3) Le novità tecnico-tattiche dell’ultima Keys
Per arrivare al successo del 2025, Madison Keys ha avuto bisogno di riconsiderare criticamente la sua carriera, e in particolare quanto era accaduto fra il 2023 e il 2024. Un paio di dati: fra il 2015 e il 2024 Keys aveva chiuso per nove volte (su dieci possibili) in Top 20. E tra le giocatrici nate dal 1991 in poi, solo Aryna Sabalenka poteva vantare più semifinali Slam. Madison infatti ne aveva raggiunte sei: due in Australia, una al Roland Garros e tre agli US Open. Numeri che dimostravano la sua competitività ad alti livelli, malgrado l’avvento delle nuove generazioni.
Ma nell’ultimo periodo c’erano anche stati segnali di scricchiolio fisico. A inizio 2024 aveva dovuto rinunciare alla trasferta australiana, Slam incluso, per un forte dolore alla spalla. Mentre a Wimbledon 2024 era stata costretta al ritiro durante il match di quarto turno contro Jasmine Paolini per un problema alla gamba sinistra. Uno dei tanti rimpianti di carriera, visto che contro Jasmine, che poi si sarebbe spinta sino alla finale, si era fermata sul 6-3 6-7(6) 5-5, ma nel terzo set prima dell’infortunio era in vantaggio 5-2.
In fondo quel match londinese sintetizzava tutto il meglio e il peggio della Keys più recente: era la prova che in senso assoluto il suo tennis poteva essere ancora estremamente competitivo, ma dimostrava anche che il corpo dava sempre più spesso segnali di cedimento. A tutto questo andavano aggiunte le idee del suo ultimo coach, con cui collaborava dal 2023, Bjorn Fratangelo, ex numero 99 ATP, oltre che fidanzato (e, dalla scorso novembre, marito).
In una intervista pubblicata sul sito WTA (vedi QUI) Keys ha raccontato che, proprio per i risultati che era ancora in grado di raggiungere, era molto restia ad apportare modifiche al proprio tennis. Si fidava della routine, e temeva il cambiamento. D’altra parte Fratangelo spingeva per introdurre novità soprattutto per due motivi: per ridurre gli infortuni e per accrescere la competitività di fronte all’avvento delle nuove giocatrici.
In fondo non è mai troppo tardi per cercare di migliorare. Lo dimostrano carriere come quella della stessa Paolini, esplosa a 28 anni o di Krejcikova e Jabeur, che hanno raggiunto i migliori risultati dopo i 25-26 anni. C’era anche un dato statistico sul servizio che non convinceva Fratangelo: a fronte di una percentuale di prime di servizio piuttosto alta, non era sufficientemente alto il numero di punti vinti con la prima.
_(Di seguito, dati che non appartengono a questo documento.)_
(** The plans the credit reset got through before its first failing
    statement, in the order of [PLAN_CREDITS]. *)
Fixpoint plans_before (env : CreditReset.environment)
    (entries : list (string * Z)) : list string :=
  match entries with
  | [] => []
  | (p, _) :: rest =>
      if CreditReset.update_fails env p then [] else p :: plans_before env rest
  end.

Definition reset_before (env : CreditReset.environment) : list string :=
  plans_before env CreditReset.PLAN_CREDITS.

(** The database is down from the second statement on. *)
Definition cron_failing_at_pro : CreditReset.environment :=
  {| CreditReset.CRON_SECRET := None;
     CreditReset.now_iso := "2026-03-01T00:00:00.000Z";
     CreditReset.db_now := 1790000000000;
     CreditReset.update_fails := λ p, negb (bool_decide (p = "starter")) |}.

Definition at_sign : ascii := "@"%char.

(** A user who signs up with an e-mail address and no name. *)
Definition carol : Signup.auth_user :=
  {| Signup.new_id := "carol";
     Signup.new_email := Some "carol.jones@example.com";
     Signup.new_full_name := None |}.

(** [set plan = 'enterprise', credits_remaining = 1000] *)
Definition self_upgrade : Profiles.profile_patch :=
  {| Profiles.set_email := None; Profiles.set_full_name := None;
     Profiles.set_plan := Some (Some "enterprise");
     Profiles.set_credits_remaining := Some (Some 1000%Z);
     Profiles.set_stripe_customer_id := None |}.

(** *** What the webhook handler keeps *)

(** A handler keeps a relation on worlds when every run of it leaves
    a world related to the one it started in. *)
Definition keeps {A} (R : StripeWebhook.world → StripeWebhook.world → Prop)
    (m : StripeWebhook.M A) : Prop :=
  ∀ w, R w (m w).2.

(** The jobs are the same, every profile is there with its e-mail
    address and name, and no subscription row has gone. *)
Definition people_kept (w w' : StripeWebhook.world) : Prop :=
  Schema.book_jobs (StripeWebhook.db w') = Schema.book_jobs (StripeWebhook.db w)
  ∧ (∀ id, Schema.email <$> Schema.profiles (StripeWebhook.db w') !! id
           = Schema.email <$> Schema.profiles (StripeWebhook.db w) !! id)
  ∧ (∀ id, Schema.full_name <$> Schema.profiles (StripeWebhook.db w') !! id
           = Schema.full_name <$> Schema.profiles (StripeWebhook.db w) !! id)
  ∧ (∀ id, is_Some (Schema.subscriptions (StripeWebhook.db w) !! id) →
           is_Some (Schema.subscriptions (StripeWebhook.db w') !! id)).

(** Every profile passes the CHECK on its plan. *)
Definition plans_valid (d : Schema.database) : Prop :=
  map_Forall (λ _ r, Schema.plan_check (Schema.plan r) = true)
             (Schema.profiles d).

Definition plans_kept (w w' : StripeWebhook.world) : Prop :=
  plans_valid (StripeWebhook.db w) → plans_valid (StripeWebhook.db w').

(** The sender of the billing mails. *)
Definition sender (env : StripeWebhook.environment) : string :=
  str_or (StripeWebhook.RESEND_FROM_EMAIL env) "BOOKFORGE <onboarding@resend.dev>".

(** The mail sent before is still there, what was added comes from
    the sender, and nothing was added when there is no API key. *)
Definition mail_kept (env : StripeWebhook.environment)
    (w w' : StripeWebhook.world) : Prop :=
  ∃ added,
    StripeWebhook.outbox w' = StripeWebhook.outbox w ++ added
    ∧ Forall (λ m, StripeWebhook.from m = sender env) added
    ∧ (falsy (StripeWebhook.RESEND_API_KEY env) = true → added = []).

(** *** Deliveries of Stripe *)

(** Stripe accepts the signature of [req] and delivers [ev]. *)
Definition delivers (env : StripeWebhook.environment) (req : request)
    (ev : StripeWebhook.event) : Prop :=
  ∃ sig secret,
    str_or_null (header "stripe-signature" req) = Some sig
    ∧ str_or_null (StripeWebhook.STRIPE_WEBHOOK_SECRET env) = Some secret
    ∧ StripeWebhook.constructEvent env (body req) sig secret = inr ev.

(** The subscription bob pays for. *)
Definition sub_1 : StripeWebhook.stripe_subscription :=
  {| StripeWebhook.subscription_id := "sub_1";
     StripeWebhook.metadata_user_id := Some "bob";
     StripeWebhook.metadata_plan := Some "pro";
     StripeWebhook.subscription_status := "active";
     StripeWebhook.subscription_period_end := Some 1800000000%Z;
     StripeWebhook.subscription_cancel_at_period_end := false |}.

(** A subscription whose period ends after the last day of [Date]. *)
Definition sub_2 : StripeWebhook.stripe_subscription :=
  {| StripeWebhook.subscription_id := "sub_2";
     StripeWebhook.metadata_user_id := Some "bob";
     StripeWebhook.metadata_plan := Some "pro";
     StripeWebhook.subscription_status := "active";
     StripeWebhook.subscription_period_end := Some 8640000000001%Z;
     StripeWebhook.subscription_cancel_at_period_end := false |}.

(** A subscription whose period ends with the first second of the year
    10000. *)
Definition sub_3 : StripeWebhook.stripe_subscription :=
  {| StripeWebhook.subscription_id := "sub_3";
     StripeWebhook.metadata_user_id := Some "bob";
     StripeWebhook.metadata_plan := Some "pro";
     StripeWebhook.subscription_status := "active";
     StripeWebhook.subscription_period_end := Some 253402300800%Z;
     StripeWebhook.subscription_cancel_at_period_end := false |}.

(** A server to which Stripe delivers [ev] and that knows the
    subscriptions above. *)
Definition stripe_env (key : option string) (ev : StripeWebhook.event)
    : StripeWebhook.environment :=
  {| StripeWebhook.STRIPE_WEBHOOK_SECRET := Some "whsec";
     StripeWebhook.RESEND_API_KEY := key;
     StripeWebhook.RESEND_FROM_EMAIL := None;
     StripeWebhook.constructEvent := λ _ _ _, inr ev;
     StripeWebhook.subscriptions_retrieve := λ id,
       if bool_decide (id = "sub_1") then inr sub_1
       else if bool_decide (id = "sub_2") then inr sub_2
       else if bool_decide (id = "sub_3") then inr sub_3
       else inl "No such subscription";
     StripeWebhook.date_now := 1790000000000;
     StripeWebhook.db_now := 1790000000000;
     StripeWebhook.random_uuid := "sub-row-1" |}.

Definition signed : request :=
  Samples.request_with [("stripe-signature", "v1=whsec")].

(** Bob has paid for [plan] with the subscription [sub]. *)
Definition bob_session (plan sub : string) : StripeWebhook.checkout_session :=
  {| StripeWebhook.session_user_id := Some "bob";
     StripeWebhook.session_plan := Some plan;
     StripeWebhook.session_subscription := Some sub;
     StripeWebhook.session_customer := Some "cus_1" |}.

Definition bob_checkout (plan : string) : StripeWebhook.event :=
  StripeWebhook.CheckoutSessionCompleted (bob_session plan "sub_1").

(** The events the handler has nothing to do for: a type it does not
    list, metadata or ids that are missing or empty, and a failed
    payment of a customer that is not the customer of exactly one
    profile. *)
Definition nothing_to_do (ev : StripeWebhook.event) (d : Schema.database) : Prop :=
  match ev with
  | StripeWebhook.CheckoutSessionCompleted session =>
      falsy (StripeWebhook.session_user_id session)
      || falsy (StripeWebhook.session_plan session)
      || falsy (StripeWebhook.session_subscription session)
      || falsy (StripeWebhook.session_customer session) = true
  | StripeWebhook.CustomerSubscriptionUpdated sub =>
      falsy (StripeWebhook.metadata_user_id sub)
      || falsy (StripeWebhook.metadata_plan sub) = true
  | StripeWebhook.CustomerSubscriptionDeleted sub =>
      falsy (StripeWebhook.metadata_user_id sub) = true
  | StripeWebhook.InvoicePaymentFailed inv =>
      length (map_to_list
                (filter (λ kr : Schema.uuid * Schema.profile,
                           Schema.stripe_customer_id kr.2
                           = Some (StripeWebhook.invoice_customer inv))
                        (Schema.profiles d))) ≠ 1%nat
  | StripeWebhook.OtherEvent _ => True
  end.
Sulla scorta di tutto ciò, alla fine Fratangelo è riuscito a convincere Madison che era arrivato il momento di provare alcune novità tecniche. Ha confermato Keys: “gli infortuni sono stati l’ultimo chiodo sulla bara per farmi accettare l’idea che era arrivato il momento di cambiare” (“the final nail in the coffin where I had to actually make a change”).
La prima importante modifica è stata nella esecuzione del servizio: Keys ha abbandonato il movimento “platform” (cioè con i piedi mantenuti nella stessa posizione dopo il lancio palla), per passare al “pinpoint” (che invece prevede di partire con i piedi distanti per poi riunirli dopo il lancio palla). Giusto per capirci: Federer serviva con il platform, Serena Williams con il pinpoint.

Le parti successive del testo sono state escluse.